-- Available records --
----

Lemma spends_refl k (s s' : vm) : mmu s' = mmu s -> store s' = store s -> spends k s s'.
Proof. intros E1 E2. split; [by rewrite E1|]. rewrite E2. intros n. induction k as [|k IH]; [done|]. intros H%st_room_S. auto. Qed.
Lemma spends_trans k1 k2 (s1 s2 s3 : vm) : spends k1 s1 s2 -> spends k2 s2 s3 -> spends (k1 + k2) s1 s3.
Proof. intros [A1 A2] [B1 B2]. split; [auto|]. intros n Hn. apply B2, A2. by rewrite Nat.add_assoc. Qed.
Lemma spends_mmu (s s' : vm) : (forall n, as_room n (mmu s) -> as_room n (mmu s')) -> store s' = store s -> spends 0 s s'.
Proof. intros H E. split; [done|]. by rewrite E. Qed.

Lemma frame_free_ok (s : vm) us m p f nx :
  as_inv (mmu s) cap us pds m -> frames s !! p = Some f -> kaddr f ∈ us -> elem_after p (frame_table s) = Some nx ->
  exists d', as_inv d' cap (us ∖ {[ kaddr f ]}) pds m /\ (forall n, as_room n (mmu s) -> as_room n d') /\
    frame_free p s = Ok (tt, set_frames (delete p (frames s)) (filter (fun q => q <> p) (frame_table s))
                               (if bool_decide (clock_hand s = HElem p) then nx else clock_hand s) (set_page (kaddr f) freed_page (set_mmu d' s))).
Proof.
  intros HA Hf Hk Hn. destruct (as_free_ok _ _ _ _ _ _ HA Hk) as (d' & Ed & HA'). exists d'. split; [done|]. split; [intros n Hr; exact (as_free_room _ _ _ _ _ _ n d' HA Hk Hr Ed)|].
  unfold frame_free, frame_lock_if_needed, frame_release_lock_if_needed, palloc_free_page, mbind, M_bind, gets, modify, get_frame, on_mmu, from, set_hand, skip, ASSERT, mret, M_ret.
  destruct s as [mm st sw me fr ta ha pr fl fs ml nn]. simpl in *.
  destruct fl; simpl; unfold mbind, M_bind, modify; simpl; rewrite Hf; simpl; rewrite Ed; simpl; rewrite Hn; simpl; by case_bool_decide.
Qed.

(** ** A page leaves memory *)

(** The frame [f] at [p] of a page whose entry [e] becomes [e'] is given back. *)
Record leaves (s : vm) (g : ghost) (p : Z) (f : frame) (pr : proc) (e' : spt_entry) (s' : vm) (g' : ghost) : Prop := {
  lv_procs : procs s' = <[owner f := MkProc (pagedir pr) (<[uaddr f := e']> (s_page_table pr))]> (procs s);
  lv_frames : frames s' = delete p (frames s);
  lv_table : frame_table s' = filter (fun q => q <> p) (frame_table s);
  lv_hand q : clock_hand s' = HElem q -> q ∈ frame_table s';
  lv_mem : mem s' = mem (set_page (kaddr f) freed_page s);
  lv_rest : mallocs s' = mallocs s /\ next s' = next s /\ frame_lock s' = frame_lock s /\ fs_lock s' = fs_lock s;
  lv_us : g_us g' = g_us g ∖ {[ kaddr f ]};
  lv_map : g_map g' = delete (pagedir pr, uaddr f) (g_map g);
  lv_machine : machine s' g';
  lv_spends : spends 1 s s'
}.

(** What the page is left as: a copy in a new slot, or the file, into which a part of the page was written
    if the page was dirty. *)
Definition to_swap (s : vm) (g : ghost) (f : frame) (e e' : spt_entry) (g' : ghost) : Prop :=
  exists k, e' = set_status PAGE_SWAP (set_frame None (set_swap k e)) /\ g_swap g !! k = None /\
    g_swap g' = <[k := mem s (kaddr f)]> (g_swap g) /\ g_pos g' = g_pos g /\ g_files g' = g_files g.
Definition to_file (s : vm) (g : ghost) (f : frame) (pd : Z) (e e' : spt_entry) (s' : vm) (g' : ghost) : Prop :=
  e' = set_status PAGE_LAZY (set_frame None e) /\ g_swap g' = g_swap g /\
  exists pt, g_map g !! (pd, uaddr f) = Some pt /\
  if pte_dirty pt then
    exists h i pos c n, e_file e = Some h /\ g_pos g !! h = Some (i, pos) /\ g_files g !! i = Some c /\ 0 <= n <= read_bytes e /\
      g_pos g' = <[h := (i, offset e + n)]> (g_pos g) /\ g_files g' = <[i := overwrite c (offset e) (take (Z.to_nat n) (mem s (kaddr f)))]> (g_files g) /\
      exists st, st_seek h (offset e) (store s) = Ok (tt, st) /\ st_write h (take (Z.to_nat (read_bytes e)) (mem s (kaddr f))) st = Ok (n, store s')
  else g_pos g' = g_pos g /\ g_files g' = g_files g.

Lemma hand_kept (s : vm) g p nx q : paging s g -> elem_after p (frame_table s) = Some nx ->
  (if bool_decide (clock_hand s = HElem p) then nx else clock_hand s) = HElem q -> q ∈ filter (fun q => q <> p) (frame_table s).
Proof.
  intros P En H. apply list_elem_of_filter. case_bool_decide as Hh.
  - subst nx. apply elem_after_elem in En as [H1 H2]; [done|]. apply P.
  - split; [|by apply (pg_hand _ _ P)]. intros ->. done.
Qed.

(** A page in memory, its frame and its mapping. *)
Lemma in_memory (s : vm) g t ua pr e p f :
  paging s g -> procs s !! t = Some pr -> s_page_table pr !! ua = Some e -> status e = PAGE_MEMORY -> e_frame e = Some p -> frames s !! p = Some f ->
  owner f = t /\ uaddr f = ua /\ e_uaddr e = ua /\ user_page ua /\ pagedir pr ∈ pds /\ kaddr f ∈ g_us g /\ is_page (mem s (kaddr f)) /\
  (exists pt, g_map g !! (pagedir pr, ua) = Some pt /\ pte_page pt = kaddr f) /\ exists nx, elem_after p (frame_table s) = Some nx.
Proof.
  intros P Hp He Hst Hfr Hf. assert (Hg : spt_get s t ua = Some (pagedir pr, e)) by (apply spt_get_some; eauto).
  destruct (pg_entry _ _ P _ _ _ _ Hg) as (E1 & E2 & E3 & E4). rewrite Hst in E3. destruct E3 as (p' & f' & pt & A1 & A2 & A3 & A4 & A5 & A6 & A7).
  assert (p' = p) as -> by congruence. assert (f' = f) as -> by congruence. destruct (pg_frame _ _ P p f Hf) as [Hk _].
  split_and!; try done; [by eapply pg_dir|by eapply pg_mem|by exists pt|]. apply elem_after_ok, (pg_table _ _ P). by eexists.
Qed.

Lemma spt_memory_to_swap_ok (s : vm) g t ua pr e p f :
  inv s g -> procs s !! t = Some pr -> s_page_table pr !! ua = Some e -> status e = PAGE_MEMORY -> e_frame e = Some p -> frames s !! p = Some f ->
  (spt_memory_to_swap t ua s = Fail FPanic /\ forall k, 0 <= k < slots -> is_Some (g_swap g !! k)) \/
  (exists s' g' e', spt_memory_to_swap t ua s = Ok (tt, s') /\ leaves s g p f pr e' s' g' /\ to_swap s g f e e' g').
Proof.
  intros [(MA & MS & MF) P] Hp He Hst Hfr Hf.
  destruct (in_memory s g t ua pr e p f) as (<- & <- & E1 & E2 & Hpd & Hk & Hpage & (pt & A5 & A6) & nx & Hn); try done.
  unfold spt_memory_to_swap. rewrite (M_bind_Ok _ _ s e s) by (by eapply get_entry_ok). rewrite Hfr.
  rewrite (M_bind_Ok (from _) _ s p s) by done. rewrite (M_bind_Ok _ _ s f s) by by apply get_frame_ok.
  rewrite (M_bind_Ok _ _ s (mem s) s) by done.
  destruct (sp_out_ok _ _ _ _ MS Hpage) as [[Eo Hfull]|(k & w' & Eo & Hfree & Hk2 & MS')].
  { left. unfold mbind, M_bind. by rewrite Eo. }
  right. erewrite (M_bind_Ok _ _ s k (set_swp w' s)) by (by rewrite Eo).
  rewrite (M_bind_Ok _ _ _ _ _ (upd_entry_ok (set_swp w' s) _ _ _ pr e Hp He)).
  set (s1 := set_procs _ _). rewrite (M_bind_Ok _ _ _ _ _ (upd_entry_ok s1 _ _ _ _ _ (lookup_insert_eq _ _ _) (lookup_insert_eq _ _ _))).
  set (s2 := set_procs _ s1). rewrite (M_bind_Ok _ _ _ _ _ (get_proc_ok s2 _ _ (lookup_insert_eq _ _ _))). simpl pagedir.
  destruct (as_clear_ok _ _ _ _ _ (pagedir pr) (uaddr f) MA) as (d1 & Ec & MA1); [done|done|].
  rewrite (M_bind_Ok _ _ _ _ _ (on_mmu_ok _ s2 _ _ Ec)).
  destruct (frame_free_ok (set_mmu d1 s2) _ _ p f nx MA1 Hf Hk Hn) as (d2 & MA2 & HR2 & Ef). rewrite (M_bind_Ok _ _ _ _ _ Ef).
  match goal with |- context [upd_entry _ _ _ ?x] => set (s3 := x) end.
  rewrite (upd_entry_ok s3 _ _ _ _ _ (lookup_insert_eq _ _ _) (lookup_insert_eq _ _ _)).
  eexists _, (MkGhost (g_us g ∖ {[kaddr f]}) (delete (pagedir pr, uaddr f) (g_map g)) (<[k := mem s (kaddr f)]> (g_swap g)) (g_pos g) (g_files g)), _.
  split; [reflexivity|]. split; [|exists k; by rewrite Hfree].
  split; try done.
  - simpl. by rewrite !insert_insert_eq.
  - simpl. intros q. by apply (hand_kept s g).
  - apply (spends_trans 0 1 _ (set_mmu d2 s)); [|by apply spends_refl]. apply spends_mmu; [|done]. intros n Hr. apply HR2. exact (as_clear_room _ _ _ n d1 Hr Ec).
Qed.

----

-- Your task --
All that is needed is the exact run of lines above from the line containing "if pte_dirty pt then" through the line containing "exists st, st_seek", both of them included.

-- Task solution --
  if pte_dirty pt then
    exists h i pos c n, e_file e = Some h /\ g_pos g !! h = Some (i, pos) /\ g_files g !! i = Some c /\ 0 <= n <= read_bytes e /\
      g_pos g' = <[h := (i, offset e + n)]> (g_pos g) /\ g_files g' = <[i := overwrite c (offset e) (take (Z.to_nat n) (mem s (kaddr f)))]> (g_files g) /\
      exists st, st_seek h (offset e) (store s) = Ok (tt, st) /\ st_write h (take (Z.to_nat (read_bytes e)) (mem s (kaddr f))) st = Ok (n, store s')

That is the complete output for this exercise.